Appendix C Exp-minus-one random bridge

Let \(X_1, X_2, \ldots , X_\ell {{\mathop {\sim }\limits ^{\text {i.i.d.}}}}\exp (\mu )\) and let \(X=\sum _{i=1}^\ell X_i\). Recall from Lemma 8 the exp-minus-one \(\ell \)-bridge R is defined as

$$\begin{aligned} R_j=\sum _{i=1}^j \left( \frac{X_i}{X} \ell -1 \right) , \quad 0 \le j \le \ell . \end{aligned}$$

Define \(\textsf{dev}(R)=\max _{0 \le j \le \ell } \left| R_j \right| \). The following result adapted from [8, Lemma 3.3] (which is a slight extension of [7, Lemma 3.2]) bounds the probability of \(\textsf{dev}(R) \le A\) conditional on the total weight of \(X_i\) and the value of \(X_i\) for a set of indices i in a union of intervals, in terms of the unconditional probability \(p_\ell \triangleq \mathbb {P}\left\{ \textsf{dev}(R) \le A \right\} \). This result is crucial for the second moment computation in Sect. 7.3.

Lemma 14

Let \(1/4 \le \rho \le 1\) and \(1 \le A \rho \le \sqrt{\ell }\). Consider the integer intervals \([a_1, b_1], \ldots , [a_k, b_k]\) such that \(1 \le a_1 \le b_1 \le \cdots \le a_k \le b_k \le \ell \) and \(m=\sum _{i=1}^k (b_i-a_i +1)\). Write \(J= \cup _{i=1}^k [a_i, b_i]\). Then

$$\begin{aligned} \mathbb {P}\left\{ \textsf{dev}(R) \le A \mid \sum _{i=1}^\ell X_i = \rho \ell , \{ X_j= x_j, j \in J \} \right\} \le c_1 A \sqrt{m \wedge (\ell -m) } p_\ell 10^{100 k A} e^{c_0 m/A^2}, \end{aligned}$$

where \(c_0, c_1>0\) are two universal constants.
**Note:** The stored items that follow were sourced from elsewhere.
(** The wanted torque: it opposes the error of the rate when detumbling. *)
Lemma mag_torque_ok {T} mode mag w_est w_tar junk (t : T) :
  exists tq, mag_torque mode mag w_est w_tar junk t = Ret (tq, t) /\
    (mode = DAT_OBC_OPMODE_DETUMB_MAG ->
     let dw := vsub w_est w_tar in v0 tq * v0 dw <= 0 /\ v1 tq * v1 dw <= 0 /\ v2 tq * v2 dw <= 0).
Proof.
  unfold mag_torque, mat_set_diag.
  destruct (vec_cons_mult neg1 (vec_sum w_est (vec_cons_mult neg1 w_tar))) as [e0 e1 e2] eqn:Ee.
  unfold bind at 1. rewrite mat_vec_mult_3. cbv beta iota zeta. eexists. split; [reflexivity|].
  intros ->. rewrite Z.eqb_refl. cbn [v0 v1 v2 vsub vec_cons_mult vec_map].
  assert (e0 = - (v0 w_est - v0 w_tar) /\ e1 = - (v1 w_est - v1 w_tar) /\ e2 = - (v2 w_est - v2 w_tar)) as (-> & -> & ->).
  { unfold vec_cons_mult, vec_map, vec_sum, neg1 in Ee. cbn [v0 v1 v2] in Ee. injection Ee as <- <- <-.
    to_R. cbn [nlit R_num]. repeat split; field. }
  set (inv := if nleb _ _ then _ else _).
  assert (0 < inv) as Hinv.
  { unfold inv. cbn [nleb R_num]. rewrite vec_norm_eq. destruct (Rle_dec _ _) as [Hle|_]; rewrite lit_one; [|lra].
    apply Rdiv_lt_0_compat; [lra|]. eapply Rlt_le_trans; [|exact Hle].
    cbn [nlit R_num]. apply Rdiv_lt_0_compat; [lra|apply IZR_lt; done]. }
  rewrite !nabs_eq. to_R. cbn [nlit R_num].
  set (mx := vec_outer_product _ _). generalize (Rabs_pos (v0 mx)) (Rabs_pos (v1 mx)) (Rabs_pos (v2 mx)).
  generalize (Rabs (v0 mx)) (Rabs (v1 mx)) (Rabs (v2 mx)).
  intros a b c Ha Hb Hc. clearbody inv.
  assert (forall k d m, 0 <= m -> 0 < k -> (0 + k * - d) * inv * (1 * m) * d <= 0) as Hs.
  { intros k d m Hm Hk. assert (0 <= k * inv * m * (d * d)) by (apply Rmult_le_pos; [apply Rmult_le_pos; [apply Rmult_le_pos; lra|lra]|nra]).
    nra. }
  repeat split; [eapply Rle_trans; [right|apply (Hs (35 / 1000) (v0 w_est - v0 w_tar) a); lra]
    |eapply Rle_trans; [right|apply (Hs (35 / 1000) (v1 w_est - v1 w_tar) b); lra]
    |eapply Rle_trans; [right|apply (Hs (7 / 1000) (v2 w_est - v2 w_tar) c); lra]]; ring.
Qed.

(** The magnetic torquers: for a measured field other than zero, the moment is
    normal to the field [B], and the torque it gives in the field is the part
    of the wanted torque [tq] that is normal to the field.  When detumbling, [tq]
    opposes the error of the rate in every component. *)
Theorem mag_moment_torque {T} mode mag w_est w_tar junk (t : T) :
  vnorm2 mag <> 0 ->
  exists m tq, mag_torque mode mag w_est w_tar junk t = Ret (tq, t) /\
    mag_moment mode mag w_est w_tar junk t = Ret (m, t) /\
    let B := vscale (1 / 10 ^ 9) mag in
    dot m B = 0 /\ vec_outer_product m B = vsub tq (vscale (dot tq B / vnorm2 B) B) /\
    (mode = DAT_OBC_OPMODE_DETUMB_MAG ->
     let dw := vsub w_est w_tar in
     v0 tq * v0 dw <= 0 /\ v1 tq * v1 dw <= 0 /\ v2 tq * v2 dw <= 0).
Proof.
  intros Hm. destruct (mag_torque_ok mode mag w_est w_tar junk t) as (tq & E & Hd).
  unfold mag_moment. rewrite (bind_step _ _ _ _ _ E). eexists _, tq. split; [exact E|]. split; [reflexivity|]. cbv zeta.
  assert (vec_cons_mult nT2T mag = vscale (1 / 10 ^ 9) mag) as ->
    by (apply vec_ext; unfold vec_cons_mult, vec_map, vscale; rewrite nT2T_eq; cbn [v0 v1 v2 nmul R_num]; ring).
  set (B := vscale (1 / 10 ^ 9) mag).
  assert (vnorm2 B = (1 / 10 ^ 9) * (1 / 10 ^ 9) * vnorm2 mag) as HB by (unfold B, vnorm2, vscale; cbn [v0 v1 v2]; ring).
  assert (vnorm2 B <> 0) as HB0.
  { rewrite HB. apply Rmult_integral_contrapositive. split; [|exact Hm]. lra. }
  assert (ndiv one (sq (nmul nT2T (vec_norm mag))) = 1 / vnorm2 B) as ->.
  { rewrite HB, vec_norm_eq, nT2T_eq, lit_one. unfold sq. cbn [ndiv nmul R_num]. f_equal.
    transitivity (1 / 10 ^ 9 * (1 / 10 ^ 9) * (sqrt (vnorm2 mag) * sqrt (vnorm2 mag))); [ring|].
    rewrite sqrt_def by apply vnorm2_nonneg. reflexivity. }
  destruct (moment_torque B tq HB0) as (H1 & H2). split; [exact H1|]. split; [exact H2|exact Hd].
Qed.
(* ===== verification/IgrfLaws.v ===== *)
(** * The loops of the field model

    What [shval3] of Igrf computes, for any arithmetic: its arrays hold the
    values of a recursion over degree and order, every index is inside its
    array and every cell is written before it is read, and the field is the
    sum of the terms of the harmonics in the order of the loop. *)
From S2P Require Import Prelude CStr MathUtils MathLoops Igrf.

Module IgrfLaws.
Import MathUtils MathLoops Igrf.

(** ** The cell of degree [n] and order [m] *)
Fixpoint tri (n : nat) : nat := match n with O => O | Datatypes.S n' => (tri n' + n)%nat end.
Definition cell (n m : nat) : Z := Z.of_nat (tri n + m).
(** The first coefficient of the harmonic. *)
Definition coef_at (n m : nat) : Z := Z.of_nat (n * n + (2 * m - 1)).

Lemma tri_double n : (2 * tri n = n * (n + 1))%nat.
Proof. induction n; cbn [tri]; lia. Qed.
Lemma tri_pred n : (1 <= n)%nat -> tri n = (tri (n - 1) + n)%nat.
Proof. intros. destruct n as [|n]; [lia|]. cbn [tri]. by replace (S n - 1)%nat with n by lia. Qed.
Lemma tri_mono n n' : (n <= n')%nat -> (tri n <= tri n')%nat.
Proof. induction 1; cbn [tri]; lia. Qed.
Lemma tri_13 n m : (n <= 13)%nat -> (m <= n)%nat -> (tri n + m <= 104)%nat.
Proof. intros Hn Hm. pose proof (tri_mono n 13 Hn) as H. change (tri 13) with 91%nat in H. lia. Qed.
Lemma tri_ge n : (n <= tri n)%nat.
Proof. induction n; cbn [tri]; lia. Qed.
Lemma tri_5 n : (3 <= n)%nat -> (6 <= tri n)%nat.
Proof. intros H. pose proof (tri_mono 3 n H). by change (tri 3) with 6%nat in *. Qed.
(** The field is linear in the coefficients, so the change of each
    component that [calc_mag_coords] finds by computing the field a second
    time, a year later, is the field of the yearly changes of the
    coefficients. *)
Theorem secular_field m s flat flon elev :
  sized s -> (0 <= m_max1 m <= MAXDEG)%Z -> (0 < m_max2 m <= m_max1 m)%Z ->
  Rabs flat <= 89999 / 1000 -> 0 < cos (flat * rdtr) -> 0 <= elev ->
  let N := Z.to_nat (m_max1 m) in
  let changes := map (fun i => if Z.leb i (m_max2 m * (m_max2 m + 2)) then c2_at s i else 0) (range MAXCOEFF) in
  exists s', coeffs_at_date m s = Ret (tt, s') /\
    (let '(x, y, z) := model_field (gha (tabs s')) 1 flat flon elev N 0 0 0 0 in
     let '(dx, dy, dz) := model_field changes 1 flat flon elev N 0 0 0 0 in
     model_field (ghb (tabs s')) 1 flat flon elev N 0 0 0 0 = (x + dx, y + dy, z + dz)).
Proof.
  intros Hs Hm1 Hm2 Hf Hc He N changes.
  destruct (coeffs_at_date_ok m s Hs Hm1 ltac:(lia)) as (la & lb & E & Hla & Hlb & Hco). eexists. split; [exact E|].
  change (gha (tabs (set_nmax ?n (set_coeffs Temp lb (set_coeffs Now la s))))) with la.
  change (ghb (tabs (set_nmax ?n (set_coeffs Temp lb (set_coeffs Now la s))))) with lb.
  destruct (model_field_real la flat flon elev N Hf Hc He) as (r & t & Hr & Ht & _ & _ & Est & ->).
  destruct (model_field_real changes flat flon elev N Hf Hc He) as (r1 & t1 & _ & Ht1 & _ & _ & Est1 & ->).
  destruct (model_field_real lb flat flon elev N Hf Hc He) as (r2 & t2 & _ & Ht2 & _ & _ & Est2 & ->).
  assert (forall t' r', 0 < t' < pi -> station 1 flat elev = (cos t', sin t', sin (flat * rdtr) * sin t' - cos (flat * rdtr) * cos t',
    sin (flat * rdtr) * cos t' + cos (flat * rdtr) * sin t', r') -> t' = t /\ r' = r) as Hu.
  { intros t' r' Ht' E'. rewrite Est in E'. injection E' as Ec _ _ _ ->. split; [|done].
    rewrite <- (acos_cos t), <- (acos_cos t') by lra. by rewrite Ec. }
  destruct (Hu t1 r1 Ht1 Est1) as [-> ->]. destruct (Hu t2 r2 Ht2 Est2) as [-> ->].
  assert (0 < sin t) as Hst by (apply sin_gt_0; lra).
  destruct (potential_sum lb la changes N r t (flon * rdtr)) as (-> & -> & ->).
  2: { cbv zeta. f_equal; [f_equal|]; field; lra. }
  intros i Hi. unfold coef. rewrite Z.max_l in Hco by lia.
  assert (Z.of_nat N * (Z.of_nat N + 2) = m_max1 m * (m_max1 m + 2))%Z as EN by (unfold N; by rewrite Z2Nat.id by lia).
  rewrite EN in Hi. assert (i < MAXCOEFF)%Z as Hlt by (unfold MAXCOEFF, MAXDEG in *; nia).
  assert (zlookup changes i = Some (if Z.leb i (m_max2 m * (m_max2 m + 2)) then c2_at s i else 0)) as ->.
  { unfold changes, zlookup. replace (i <? 0)%Z with false by (symmetry; apply Z.ltb_ge; lia).
    change (map ?f ?l) with (f <$> l). rewrite list_lookup_fmap. unfold range. rewrite lookup_seqZ_lt by lia. cbn [fmap option_fmap option_map].
    by replace (0 + Z.of_nat (Z.to_nat i))%Z with i by lia. }
  destruct (Hco i Hi) as [-> ->]. cbn [default from_option]. unfold blend. rewrite Z.min_r by lia.
  destruct (Z.leb_spec i (m_max2 m * (m_max2 m + 2))).
  - cbn [nadd nsub nmul R_num]. unfold Datatypes.id. rewrite lit_one. ring.
  - replace (m_max2 m <? m_max1 m)%Z with true by (symmetry; apply Z.ltb_lt; nia). unfold Datatypes.id. ring.
Qed.
Lemma turn_derivative z r p : 0 < r ->
  derivable_pt_lim (turn z r) p (r * (a_m * ecc2 * (cos p / (root p * root p * root p))) / (r * r + height z p * height z p)).
Proof.
  intros Hr. set (d := a_m * ecc2 * _).
  apply (derivative_eq (comp atan (mult_real_fct (/ r) (height z))) _ p (/ (1 + (/ r * height z p) ^ 2) * (/ r * d))).
  - intros q. unfold turn, comp, mult_real_fct, Rdiv. by rewrite Rmult_comm.
  - pose proof (Rle_0_sqr (height z p)) as Hh. unfold Rsqr in Hh.
    assert (r * r + height z p * height z p <> 0) by nra. field. split; [done|lra].
  - apply derivable_pt_lim_comp; [apply derivable_pt_lim_scal, height_derivative|].
    apply derivable_pt_lim_atan.
Qed.

(** *** It is a contraction *)
Lemma quot_pos x y : 0 <= x -> 0 < y -> 0 <= x / y.
Proof. intros Hx Hy. apply Rmult_le_pos; [done|]. left. by apply Rinv_0_lt_compat. Qed.
Lemma Rabs_between x b : Rabs x <= b -> - b <= x <= b.
Proof. intros H. pose proof (Rle_abs x). pose proof (Rle_abs (- x)) as H'. rewrite Rabs_Ropp in H'. lra. Qed.
Lemma Rabs_quot x y : 0 < y -> Rabs (x / y) = Rabs x / y.
Proof. intros Hy. unfold Rdiv. by rewrite Rabs_mult, Rabs_inv, (Rabs_pos_eq y) by lra. Qed.

Definition rate : R := 7 / 1000.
Appendix D Minimum-weight matching for the exponential model

In this section, we prove the positive part (12) in Theorem 3. Namely, in the complete graph case with exponentially distributed weights, when \(\lambda =4-\epsilon \), the minimum weighted matching \({\widehat{M}}_{\textsf{ML}}\) (linear assignment), which corresponds to the maximum likelihood estimation, misclassifies at most \(O\left( \frac{1}{\epsilon ^3} e^{-\frac{2\pi }{\sqrt{\epsilon }}} \right) \) fraction of edges on average. This together with the negative part (11) in Theorem 3 shows that the minimum weighted matching achieves the optimal rate \(1/\sqrt{\epsilon }\) of the error exponent. Prior work [21] provides the exact characterization of the asymptotic error of \({\widehat{M}}_{\textsf{ML}}\) in terms of a system of ordinary differential equations when \(\lambda <4\). Our proof follows by analyzing this system of ODEs when \(\lambda =4-\epsilon \) for small \(\epsilon \), and is inspired by the heuristic arguments in [25, Section VI].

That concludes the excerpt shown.